Available data:
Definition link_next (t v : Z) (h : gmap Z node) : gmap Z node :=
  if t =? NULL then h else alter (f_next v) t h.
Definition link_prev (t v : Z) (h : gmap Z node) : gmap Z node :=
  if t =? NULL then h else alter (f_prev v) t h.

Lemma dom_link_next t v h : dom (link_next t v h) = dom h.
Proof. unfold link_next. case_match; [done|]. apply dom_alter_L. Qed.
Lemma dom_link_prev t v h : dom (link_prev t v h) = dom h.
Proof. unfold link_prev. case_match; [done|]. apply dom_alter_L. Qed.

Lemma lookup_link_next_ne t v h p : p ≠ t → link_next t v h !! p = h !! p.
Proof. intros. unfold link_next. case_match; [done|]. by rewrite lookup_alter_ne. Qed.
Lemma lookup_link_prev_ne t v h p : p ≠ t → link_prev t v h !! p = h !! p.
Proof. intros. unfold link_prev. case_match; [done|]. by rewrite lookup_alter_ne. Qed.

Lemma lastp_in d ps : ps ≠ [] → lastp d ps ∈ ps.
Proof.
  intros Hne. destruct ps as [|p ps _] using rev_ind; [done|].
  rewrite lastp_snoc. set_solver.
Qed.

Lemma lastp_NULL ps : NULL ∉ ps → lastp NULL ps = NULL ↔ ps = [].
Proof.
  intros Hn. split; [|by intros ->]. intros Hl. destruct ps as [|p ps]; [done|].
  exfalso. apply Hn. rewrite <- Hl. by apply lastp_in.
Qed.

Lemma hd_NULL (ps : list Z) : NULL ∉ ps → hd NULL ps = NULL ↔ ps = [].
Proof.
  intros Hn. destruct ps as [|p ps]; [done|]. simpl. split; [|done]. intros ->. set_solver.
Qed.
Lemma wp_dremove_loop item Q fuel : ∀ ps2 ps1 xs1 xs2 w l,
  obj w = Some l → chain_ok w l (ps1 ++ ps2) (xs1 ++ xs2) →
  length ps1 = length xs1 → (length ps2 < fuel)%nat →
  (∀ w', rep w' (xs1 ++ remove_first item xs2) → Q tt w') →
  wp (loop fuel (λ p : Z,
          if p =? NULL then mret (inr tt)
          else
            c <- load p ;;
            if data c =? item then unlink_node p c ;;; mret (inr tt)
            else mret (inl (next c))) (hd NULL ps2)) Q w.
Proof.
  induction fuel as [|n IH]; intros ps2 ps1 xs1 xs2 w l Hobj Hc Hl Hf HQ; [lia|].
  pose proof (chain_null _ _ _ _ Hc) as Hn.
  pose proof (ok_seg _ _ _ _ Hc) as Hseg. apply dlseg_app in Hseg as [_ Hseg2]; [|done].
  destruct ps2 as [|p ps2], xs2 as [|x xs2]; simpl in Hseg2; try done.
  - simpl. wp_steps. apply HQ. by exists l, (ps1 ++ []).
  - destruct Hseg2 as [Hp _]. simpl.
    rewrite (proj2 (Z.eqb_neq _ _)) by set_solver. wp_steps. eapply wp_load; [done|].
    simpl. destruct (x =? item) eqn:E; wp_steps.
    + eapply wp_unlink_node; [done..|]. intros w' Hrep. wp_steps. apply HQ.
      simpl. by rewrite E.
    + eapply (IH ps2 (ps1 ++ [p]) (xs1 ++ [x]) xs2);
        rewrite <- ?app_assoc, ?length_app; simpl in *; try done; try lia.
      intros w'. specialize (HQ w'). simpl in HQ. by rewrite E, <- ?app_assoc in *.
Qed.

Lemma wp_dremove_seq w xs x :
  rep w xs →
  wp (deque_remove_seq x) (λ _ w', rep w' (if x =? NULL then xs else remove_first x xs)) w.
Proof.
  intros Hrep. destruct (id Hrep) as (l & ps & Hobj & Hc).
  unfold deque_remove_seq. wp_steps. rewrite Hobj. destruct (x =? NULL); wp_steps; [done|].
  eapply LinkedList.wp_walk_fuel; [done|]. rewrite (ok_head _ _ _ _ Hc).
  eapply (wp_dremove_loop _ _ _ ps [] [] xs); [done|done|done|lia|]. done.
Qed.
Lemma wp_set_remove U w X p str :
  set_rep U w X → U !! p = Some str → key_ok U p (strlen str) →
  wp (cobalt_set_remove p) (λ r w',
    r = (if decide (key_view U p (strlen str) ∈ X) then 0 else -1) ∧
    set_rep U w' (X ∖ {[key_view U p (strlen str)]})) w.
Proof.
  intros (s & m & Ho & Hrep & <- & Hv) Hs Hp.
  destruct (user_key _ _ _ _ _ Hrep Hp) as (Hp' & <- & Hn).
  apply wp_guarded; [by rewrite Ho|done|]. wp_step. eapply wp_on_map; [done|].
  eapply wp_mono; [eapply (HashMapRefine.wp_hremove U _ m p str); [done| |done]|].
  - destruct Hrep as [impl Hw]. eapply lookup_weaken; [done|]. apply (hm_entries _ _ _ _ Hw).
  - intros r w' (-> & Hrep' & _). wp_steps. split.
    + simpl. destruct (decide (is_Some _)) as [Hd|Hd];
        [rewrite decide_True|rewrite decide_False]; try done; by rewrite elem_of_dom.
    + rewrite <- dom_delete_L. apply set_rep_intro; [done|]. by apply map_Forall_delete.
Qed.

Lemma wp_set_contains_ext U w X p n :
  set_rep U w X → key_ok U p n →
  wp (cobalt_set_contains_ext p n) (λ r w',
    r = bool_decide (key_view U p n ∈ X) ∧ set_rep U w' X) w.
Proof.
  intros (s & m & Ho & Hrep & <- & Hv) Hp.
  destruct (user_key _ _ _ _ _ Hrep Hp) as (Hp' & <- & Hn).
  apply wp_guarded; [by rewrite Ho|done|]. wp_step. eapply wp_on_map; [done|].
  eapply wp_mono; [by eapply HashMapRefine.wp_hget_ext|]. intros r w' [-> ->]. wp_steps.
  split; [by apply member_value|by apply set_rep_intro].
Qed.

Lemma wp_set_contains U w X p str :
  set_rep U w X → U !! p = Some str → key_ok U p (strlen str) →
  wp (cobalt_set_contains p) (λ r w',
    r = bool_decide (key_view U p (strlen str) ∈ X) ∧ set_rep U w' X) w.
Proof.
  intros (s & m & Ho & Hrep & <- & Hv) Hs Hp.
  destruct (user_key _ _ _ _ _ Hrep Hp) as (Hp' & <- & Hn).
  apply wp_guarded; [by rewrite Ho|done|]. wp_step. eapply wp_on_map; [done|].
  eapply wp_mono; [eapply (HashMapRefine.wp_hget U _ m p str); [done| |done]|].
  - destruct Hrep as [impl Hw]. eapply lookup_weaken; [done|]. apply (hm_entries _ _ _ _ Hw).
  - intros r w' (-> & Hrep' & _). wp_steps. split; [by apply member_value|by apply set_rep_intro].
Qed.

* * *

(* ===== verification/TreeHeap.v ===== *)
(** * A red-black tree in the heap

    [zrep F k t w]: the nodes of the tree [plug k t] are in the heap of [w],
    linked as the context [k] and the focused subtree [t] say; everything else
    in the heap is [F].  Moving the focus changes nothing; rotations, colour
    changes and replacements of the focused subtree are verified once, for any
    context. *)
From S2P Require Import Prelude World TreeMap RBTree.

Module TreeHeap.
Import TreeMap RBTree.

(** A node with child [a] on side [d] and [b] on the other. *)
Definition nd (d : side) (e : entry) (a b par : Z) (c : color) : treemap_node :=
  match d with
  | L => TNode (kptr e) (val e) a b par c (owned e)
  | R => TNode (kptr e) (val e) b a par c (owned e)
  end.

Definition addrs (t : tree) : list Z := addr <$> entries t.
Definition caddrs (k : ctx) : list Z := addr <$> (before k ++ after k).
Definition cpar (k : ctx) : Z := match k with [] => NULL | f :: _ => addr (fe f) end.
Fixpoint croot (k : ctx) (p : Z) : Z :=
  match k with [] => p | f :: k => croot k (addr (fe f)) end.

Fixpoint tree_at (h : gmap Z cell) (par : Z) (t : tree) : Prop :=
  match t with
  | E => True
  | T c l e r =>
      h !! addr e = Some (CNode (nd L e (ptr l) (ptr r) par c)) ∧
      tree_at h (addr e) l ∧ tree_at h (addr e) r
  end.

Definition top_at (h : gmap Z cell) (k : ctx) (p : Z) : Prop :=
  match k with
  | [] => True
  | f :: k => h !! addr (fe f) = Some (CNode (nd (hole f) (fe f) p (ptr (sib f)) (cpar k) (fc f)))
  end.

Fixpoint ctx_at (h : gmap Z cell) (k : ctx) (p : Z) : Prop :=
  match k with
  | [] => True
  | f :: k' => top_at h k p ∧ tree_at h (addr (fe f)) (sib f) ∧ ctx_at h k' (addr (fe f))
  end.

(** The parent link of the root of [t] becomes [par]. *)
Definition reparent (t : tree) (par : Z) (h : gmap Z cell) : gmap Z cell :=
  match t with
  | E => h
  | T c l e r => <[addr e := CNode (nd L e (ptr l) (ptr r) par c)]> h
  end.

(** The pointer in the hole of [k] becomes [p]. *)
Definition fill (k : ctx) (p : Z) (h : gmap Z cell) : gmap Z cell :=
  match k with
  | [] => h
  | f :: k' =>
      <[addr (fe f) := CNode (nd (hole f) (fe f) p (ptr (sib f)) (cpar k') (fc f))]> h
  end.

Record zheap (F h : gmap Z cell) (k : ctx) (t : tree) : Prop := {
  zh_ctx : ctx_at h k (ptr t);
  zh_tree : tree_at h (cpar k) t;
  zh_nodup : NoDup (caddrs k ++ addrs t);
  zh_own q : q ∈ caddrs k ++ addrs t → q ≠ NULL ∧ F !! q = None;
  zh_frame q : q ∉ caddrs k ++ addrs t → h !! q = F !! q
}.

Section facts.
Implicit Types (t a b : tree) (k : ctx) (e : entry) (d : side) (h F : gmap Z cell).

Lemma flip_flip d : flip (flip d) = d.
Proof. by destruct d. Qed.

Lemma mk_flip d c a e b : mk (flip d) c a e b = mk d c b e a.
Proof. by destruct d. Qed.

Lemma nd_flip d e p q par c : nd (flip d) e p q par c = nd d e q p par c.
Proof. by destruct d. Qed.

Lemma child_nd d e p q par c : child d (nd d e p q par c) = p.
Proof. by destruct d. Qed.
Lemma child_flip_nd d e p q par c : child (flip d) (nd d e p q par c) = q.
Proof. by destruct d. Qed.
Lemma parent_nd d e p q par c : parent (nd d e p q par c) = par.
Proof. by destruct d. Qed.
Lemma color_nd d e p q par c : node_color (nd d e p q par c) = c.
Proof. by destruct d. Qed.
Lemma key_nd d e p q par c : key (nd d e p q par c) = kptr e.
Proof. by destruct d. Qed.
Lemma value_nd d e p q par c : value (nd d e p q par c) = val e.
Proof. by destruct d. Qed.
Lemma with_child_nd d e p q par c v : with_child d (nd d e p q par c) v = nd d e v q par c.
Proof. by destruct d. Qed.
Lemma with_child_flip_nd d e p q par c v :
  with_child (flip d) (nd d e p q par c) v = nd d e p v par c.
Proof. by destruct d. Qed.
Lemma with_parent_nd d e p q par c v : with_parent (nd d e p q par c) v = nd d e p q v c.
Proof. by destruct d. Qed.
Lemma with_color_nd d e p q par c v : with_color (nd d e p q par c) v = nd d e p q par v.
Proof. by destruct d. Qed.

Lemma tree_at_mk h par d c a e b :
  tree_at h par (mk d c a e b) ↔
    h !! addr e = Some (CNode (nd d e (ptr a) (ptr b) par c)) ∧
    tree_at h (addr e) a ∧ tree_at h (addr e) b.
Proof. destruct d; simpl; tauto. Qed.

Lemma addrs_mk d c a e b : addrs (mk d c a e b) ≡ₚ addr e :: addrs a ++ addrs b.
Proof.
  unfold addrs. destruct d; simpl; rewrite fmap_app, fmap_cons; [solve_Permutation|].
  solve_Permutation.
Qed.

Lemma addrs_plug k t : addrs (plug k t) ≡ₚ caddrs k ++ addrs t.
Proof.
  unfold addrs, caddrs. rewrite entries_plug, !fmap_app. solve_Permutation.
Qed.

==

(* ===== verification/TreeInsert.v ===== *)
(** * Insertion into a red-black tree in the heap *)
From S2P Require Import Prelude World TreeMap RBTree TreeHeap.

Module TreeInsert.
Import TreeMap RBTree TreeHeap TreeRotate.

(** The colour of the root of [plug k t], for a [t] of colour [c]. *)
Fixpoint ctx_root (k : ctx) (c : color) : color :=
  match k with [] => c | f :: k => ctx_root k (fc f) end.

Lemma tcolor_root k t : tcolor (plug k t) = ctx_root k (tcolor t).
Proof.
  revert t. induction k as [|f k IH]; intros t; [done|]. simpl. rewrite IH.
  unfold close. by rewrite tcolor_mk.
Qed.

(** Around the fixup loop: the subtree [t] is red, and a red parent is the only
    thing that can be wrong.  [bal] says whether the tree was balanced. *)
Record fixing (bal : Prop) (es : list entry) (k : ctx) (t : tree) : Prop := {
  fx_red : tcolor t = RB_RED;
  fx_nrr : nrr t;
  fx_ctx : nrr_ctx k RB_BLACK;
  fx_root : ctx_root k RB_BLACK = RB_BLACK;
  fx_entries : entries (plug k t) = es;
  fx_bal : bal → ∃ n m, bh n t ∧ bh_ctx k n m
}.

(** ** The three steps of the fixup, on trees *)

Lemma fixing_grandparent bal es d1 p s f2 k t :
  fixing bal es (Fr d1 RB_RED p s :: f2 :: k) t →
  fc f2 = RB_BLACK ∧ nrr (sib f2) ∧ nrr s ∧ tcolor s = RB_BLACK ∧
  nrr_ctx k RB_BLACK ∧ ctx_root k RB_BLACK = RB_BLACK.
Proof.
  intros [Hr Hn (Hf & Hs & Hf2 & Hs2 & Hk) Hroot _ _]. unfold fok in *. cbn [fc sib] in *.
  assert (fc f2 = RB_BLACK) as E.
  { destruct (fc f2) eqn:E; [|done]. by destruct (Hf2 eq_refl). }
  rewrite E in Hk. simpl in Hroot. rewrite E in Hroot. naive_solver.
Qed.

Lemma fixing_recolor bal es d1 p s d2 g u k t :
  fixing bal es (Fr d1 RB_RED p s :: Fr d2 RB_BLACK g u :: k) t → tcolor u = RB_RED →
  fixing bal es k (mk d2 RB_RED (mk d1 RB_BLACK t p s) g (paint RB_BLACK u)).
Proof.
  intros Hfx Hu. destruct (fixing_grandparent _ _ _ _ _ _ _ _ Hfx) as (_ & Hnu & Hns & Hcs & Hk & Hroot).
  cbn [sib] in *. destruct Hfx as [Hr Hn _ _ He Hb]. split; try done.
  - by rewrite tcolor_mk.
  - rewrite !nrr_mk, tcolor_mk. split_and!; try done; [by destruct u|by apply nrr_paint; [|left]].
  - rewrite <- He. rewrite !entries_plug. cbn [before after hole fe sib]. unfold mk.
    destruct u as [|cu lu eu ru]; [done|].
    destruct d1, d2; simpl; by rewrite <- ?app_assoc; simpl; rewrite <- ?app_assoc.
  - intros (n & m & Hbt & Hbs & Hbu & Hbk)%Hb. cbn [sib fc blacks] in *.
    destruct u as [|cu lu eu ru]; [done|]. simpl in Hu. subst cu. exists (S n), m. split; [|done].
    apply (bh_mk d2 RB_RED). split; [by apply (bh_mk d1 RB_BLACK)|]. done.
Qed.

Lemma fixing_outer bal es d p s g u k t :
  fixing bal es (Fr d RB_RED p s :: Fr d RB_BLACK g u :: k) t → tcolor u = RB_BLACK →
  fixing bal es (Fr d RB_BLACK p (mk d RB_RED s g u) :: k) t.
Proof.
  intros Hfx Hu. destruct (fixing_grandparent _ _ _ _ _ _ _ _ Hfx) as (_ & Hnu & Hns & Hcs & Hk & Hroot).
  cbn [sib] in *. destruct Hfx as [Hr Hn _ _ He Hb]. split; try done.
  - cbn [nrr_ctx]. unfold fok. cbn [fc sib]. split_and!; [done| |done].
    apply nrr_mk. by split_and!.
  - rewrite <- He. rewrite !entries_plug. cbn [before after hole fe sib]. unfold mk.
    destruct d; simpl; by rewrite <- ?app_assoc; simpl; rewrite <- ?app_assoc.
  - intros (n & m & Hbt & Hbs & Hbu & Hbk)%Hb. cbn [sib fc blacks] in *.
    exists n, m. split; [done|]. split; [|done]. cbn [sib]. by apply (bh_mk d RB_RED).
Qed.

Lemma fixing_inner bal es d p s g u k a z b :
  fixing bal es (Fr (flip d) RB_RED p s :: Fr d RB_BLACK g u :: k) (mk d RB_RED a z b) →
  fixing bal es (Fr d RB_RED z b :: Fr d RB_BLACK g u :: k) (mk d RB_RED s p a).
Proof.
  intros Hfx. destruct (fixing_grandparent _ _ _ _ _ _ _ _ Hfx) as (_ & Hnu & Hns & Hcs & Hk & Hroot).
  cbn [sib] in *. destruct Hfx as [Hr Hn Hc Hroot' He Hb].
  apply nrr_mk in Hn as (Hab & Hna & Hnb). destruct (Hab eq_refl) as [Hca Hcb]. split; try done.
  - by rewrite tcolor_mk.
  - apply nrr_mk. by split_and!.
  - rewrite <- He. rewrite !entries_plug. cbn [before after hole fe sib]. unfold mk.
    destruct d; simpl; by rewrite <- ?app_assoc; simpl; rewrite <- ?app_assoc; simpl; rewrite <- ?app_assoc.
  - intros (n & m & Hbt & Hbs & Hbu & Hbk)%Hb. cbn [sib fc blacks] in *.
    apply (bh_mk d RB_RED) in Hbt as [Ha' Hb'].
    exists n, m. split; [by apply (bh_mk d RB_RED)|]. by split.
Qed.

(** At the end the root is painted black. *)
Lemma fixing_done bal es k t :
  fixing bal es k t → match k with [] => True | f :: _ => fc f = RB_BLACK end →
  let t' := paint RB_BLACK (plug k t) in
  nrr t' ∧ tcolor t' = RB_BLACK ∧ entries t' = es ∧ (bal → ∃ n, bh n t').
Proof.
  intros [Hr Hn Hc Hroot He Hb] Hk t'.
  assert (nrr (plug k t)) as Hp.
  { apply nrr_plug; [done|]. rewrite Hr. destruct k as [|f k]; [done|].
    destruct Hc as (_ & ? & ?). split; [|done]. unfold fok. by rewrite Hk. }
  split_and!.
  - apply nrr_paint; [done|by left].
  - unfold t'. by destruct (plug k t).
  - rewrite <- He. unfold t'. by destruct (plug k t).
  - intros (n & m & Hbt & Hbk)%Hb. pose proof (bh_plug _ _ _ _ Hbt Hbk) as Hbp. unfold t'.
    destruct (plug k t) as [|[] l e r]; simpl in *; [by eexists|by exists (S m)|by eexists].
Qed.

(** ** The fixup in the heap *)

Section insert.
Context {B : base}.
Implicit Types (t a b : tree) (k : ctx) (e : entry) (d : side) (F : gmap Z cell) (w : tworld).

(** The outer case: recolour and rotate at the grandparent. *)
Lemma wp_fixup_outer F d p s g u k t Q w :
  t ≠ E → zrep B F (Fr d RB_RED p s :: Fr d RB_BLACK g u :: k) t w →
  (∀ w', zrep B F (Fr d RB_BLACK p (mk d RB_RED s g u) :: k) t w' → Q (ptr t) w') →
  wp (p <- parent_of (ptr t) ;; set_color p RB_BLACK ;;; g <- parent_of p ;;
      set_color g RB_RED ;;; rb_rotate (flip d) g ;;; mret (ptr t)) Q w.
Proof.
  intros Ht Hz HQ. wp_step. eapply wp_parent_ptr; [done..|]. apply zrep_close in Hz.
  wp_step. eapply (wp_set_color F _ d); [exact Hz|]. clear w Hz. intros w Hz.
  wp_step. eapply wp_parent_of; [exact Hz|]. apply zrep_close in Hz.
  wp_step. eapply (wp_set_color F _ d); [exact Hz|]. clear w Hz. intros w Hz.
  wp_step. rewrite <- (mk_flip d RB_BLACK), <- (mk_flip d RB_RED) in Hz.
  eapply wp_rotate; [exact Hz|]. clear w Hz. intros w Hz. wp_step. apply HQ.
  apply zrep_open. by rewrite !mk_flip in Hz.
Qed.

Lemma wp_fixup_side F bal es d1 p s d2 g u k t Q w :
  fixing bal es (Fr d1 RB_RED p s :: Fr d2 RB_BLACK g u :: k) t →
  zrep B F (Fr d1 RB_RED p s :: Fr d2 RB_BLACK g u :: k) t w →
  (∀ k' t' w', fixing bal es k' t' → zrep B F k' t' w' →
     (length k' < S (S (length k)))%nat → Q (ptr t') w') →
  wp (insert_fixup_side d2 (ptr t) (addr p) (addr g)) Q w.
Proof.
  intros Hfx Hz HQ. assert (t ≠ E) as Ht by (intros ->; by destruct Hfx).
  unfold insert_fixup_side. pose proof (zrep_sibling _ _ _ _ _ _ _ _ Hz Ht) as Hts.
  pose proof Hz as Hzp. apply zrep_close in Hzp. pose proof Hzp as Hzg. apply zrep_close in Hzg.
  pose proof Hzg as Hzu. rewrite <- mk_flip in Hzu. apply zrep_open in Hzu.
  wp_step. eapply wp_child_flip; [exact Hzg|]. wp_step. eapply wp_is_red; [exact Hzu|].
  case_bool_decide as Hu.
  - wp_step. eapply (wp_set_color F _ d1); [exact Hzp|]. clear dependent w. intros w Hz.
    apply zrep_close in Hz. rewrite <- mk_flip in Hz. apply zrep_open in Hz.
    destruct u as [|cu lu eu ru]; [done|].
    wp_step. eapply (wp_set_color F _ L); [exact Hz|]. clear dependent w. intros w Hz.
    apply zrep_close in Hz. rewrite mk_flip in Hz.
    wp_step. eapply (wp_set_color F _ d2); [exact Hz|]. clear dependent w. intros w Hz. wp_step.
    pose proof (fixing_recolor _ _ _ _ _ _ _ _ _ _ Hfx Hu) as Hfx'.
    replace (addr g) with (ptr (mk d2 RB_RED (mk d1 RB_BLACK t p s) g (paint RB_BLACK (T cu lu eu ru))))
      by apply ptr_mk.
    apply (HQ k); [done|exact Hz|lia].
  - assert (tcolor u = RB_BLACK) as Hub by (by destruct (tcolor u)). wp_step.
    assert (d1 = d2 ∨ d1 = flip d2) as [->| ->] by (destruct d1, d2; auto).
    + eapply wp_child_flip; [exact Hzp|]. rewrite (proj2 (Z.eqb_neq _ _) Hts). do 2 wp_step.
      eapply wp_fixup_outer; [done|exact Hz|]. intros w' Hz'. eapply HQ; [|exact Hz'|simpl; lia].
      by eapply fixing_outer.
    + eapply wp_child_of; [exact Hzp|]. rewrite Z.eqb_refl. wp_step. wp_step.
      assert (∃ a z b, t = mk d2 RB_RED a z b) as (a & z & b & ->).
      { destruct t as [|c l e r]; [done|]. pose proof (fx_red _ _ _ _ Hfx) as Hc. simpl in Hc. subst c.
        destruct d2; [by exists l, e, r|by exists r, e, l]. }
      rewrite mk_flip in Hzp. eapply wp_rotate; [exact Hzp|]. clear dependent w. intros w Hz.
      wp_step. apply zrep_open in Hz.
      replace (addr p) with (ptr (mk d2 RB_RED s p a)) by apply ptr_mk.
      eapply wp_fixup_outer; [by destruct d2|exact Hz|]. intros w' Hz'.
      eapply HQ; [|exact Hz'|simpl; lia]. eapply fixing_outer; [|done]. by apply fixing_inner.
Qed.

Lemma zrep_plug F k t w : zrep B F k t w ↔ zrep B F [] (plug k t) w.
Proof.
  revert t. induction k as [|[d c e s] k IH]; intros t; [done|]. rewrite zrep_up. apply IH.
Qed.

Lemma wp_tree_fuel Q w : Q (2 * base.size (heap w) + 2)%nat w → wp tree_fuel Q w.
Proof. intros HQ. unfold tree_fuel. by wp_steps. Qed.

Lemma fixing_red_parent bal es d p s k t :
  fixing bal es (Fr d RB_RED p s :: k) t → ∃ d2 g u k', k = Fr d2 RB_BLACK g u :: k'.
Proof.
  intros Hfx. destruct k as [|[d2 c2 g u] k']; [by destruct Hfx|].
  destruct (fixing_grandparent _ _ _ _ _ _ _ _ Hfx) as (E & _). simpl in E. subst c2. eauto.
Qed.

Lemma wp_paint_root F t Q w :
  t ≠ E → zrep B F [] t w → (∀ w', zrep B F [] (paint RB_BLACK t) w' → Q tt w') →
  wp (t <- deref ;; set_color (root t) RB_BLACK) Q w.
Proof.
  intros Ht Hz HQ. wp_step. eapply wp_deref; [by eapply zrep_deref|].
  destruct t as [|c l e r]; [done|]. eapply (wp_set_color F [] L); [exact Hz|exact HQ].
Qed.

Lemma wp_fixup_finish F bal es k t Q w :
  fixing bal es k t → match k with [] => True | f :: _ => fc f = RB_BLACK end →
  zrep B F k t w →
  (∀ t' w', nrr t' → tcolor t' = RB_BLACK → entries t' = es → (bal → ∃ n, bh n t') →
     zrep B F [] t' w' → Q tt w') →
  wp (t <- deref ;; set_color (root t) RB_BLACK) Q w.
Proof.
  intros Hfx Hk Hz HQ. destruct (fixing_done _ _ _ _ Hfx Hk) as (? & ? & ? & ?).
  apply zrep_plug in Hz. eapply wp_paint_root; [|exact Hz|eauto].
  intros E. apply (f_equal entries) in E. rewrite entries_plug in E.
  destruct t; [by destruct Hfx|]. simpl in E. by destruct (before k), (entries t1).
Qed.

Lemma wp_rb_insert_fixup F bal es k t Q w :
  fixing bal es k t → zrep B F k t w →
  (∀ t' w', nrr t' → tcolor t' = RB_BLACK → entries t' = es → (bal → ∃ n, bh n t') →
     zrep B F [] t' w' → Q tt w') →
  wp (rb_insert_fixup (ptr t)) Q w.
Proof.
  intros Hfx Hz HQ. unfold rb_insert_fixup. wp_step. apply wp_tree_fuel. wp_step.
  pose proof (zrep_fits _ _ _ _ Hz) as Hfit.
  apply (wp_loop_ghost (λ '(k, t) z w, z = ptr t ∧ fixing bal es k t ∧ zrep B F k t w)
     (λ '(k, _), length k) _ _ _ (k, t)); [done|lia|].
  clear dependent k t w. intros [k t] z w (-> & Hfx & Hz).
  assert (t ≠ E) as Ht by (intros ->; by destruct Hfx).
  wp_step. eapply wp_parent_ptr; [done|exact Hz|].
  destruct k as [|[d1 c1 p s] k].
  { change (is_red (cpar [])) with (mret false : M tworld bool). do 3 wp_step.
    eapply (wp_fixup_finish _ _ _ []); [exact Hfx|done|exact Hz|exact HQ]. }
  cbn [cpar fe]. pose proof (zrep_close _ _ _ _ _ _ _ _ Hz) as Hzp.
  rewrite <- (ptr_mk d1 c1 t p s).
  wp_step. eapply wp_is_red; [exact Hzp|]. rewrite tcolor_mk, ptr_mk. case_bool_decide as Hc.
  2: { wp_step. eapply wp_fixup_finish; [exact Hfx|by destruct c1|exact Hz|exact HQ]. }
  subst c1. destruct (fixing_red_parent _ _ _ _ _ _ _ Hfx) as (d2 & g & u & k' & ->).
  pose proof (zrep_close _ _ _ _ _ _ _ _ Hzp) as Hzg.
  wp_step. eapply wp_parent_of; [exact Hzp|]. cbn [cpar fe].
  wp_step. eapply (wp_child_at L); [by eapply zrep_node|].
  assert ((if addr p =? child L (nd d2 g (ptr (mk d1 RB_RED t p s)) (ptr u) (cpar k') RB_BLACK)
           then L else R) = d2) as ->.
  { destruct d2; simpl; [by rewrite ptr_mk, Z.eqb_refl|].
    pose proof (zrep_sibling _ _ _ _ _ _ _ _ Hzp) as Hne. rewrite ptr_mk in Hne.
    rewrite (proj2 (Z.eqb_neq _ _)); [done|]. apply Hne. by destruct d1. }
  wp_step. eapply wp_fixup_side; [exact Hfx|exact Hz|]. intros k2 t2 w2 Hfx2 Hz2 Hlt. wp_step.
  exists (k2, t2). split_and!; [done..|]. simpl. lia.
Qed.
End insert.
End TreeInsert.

Assignment:
Keep both end lines and retype everything in the records above from the line containing "Definition link_next (t" through the line containing "Lemma lookup_link_prev_ne t", exactly, with nothing else.

Answer:
Definition link_next (t v : Z) (h : gmap Z node) : gmap Z node :=
  if t =? NULL then h else alter (f_next v) t h.
Definition link_prev (t v : Z) (h : gmap Z node) : gmap Z node :=
  if t =? NULL then h else alter (f_prev v) t h.

Lemma dom_link_next t v h : dom (link_next t v h) = dom h.
Proof. unfold link_next. case_match; [done|]. apply dom_alter_L. Qed.
Lemma dom_link_prev t v h : dom (link_prev t v h) = dom h.
Proof. unfold link_prev. case_match; [done|]. apply dom_alter_L. Qed.

Lemma lookup_link_next_ne t v h p : p ≠ t → link_next t v h !! p = h !! p.
Proof. intros. unfold link_next. case_match; [done|]. by rewrite lookup_alter_ne. Qed.
Lemma lookup_link_prev_ne t v h p : p ≠ t → link_prev t v h !! p = h !! p.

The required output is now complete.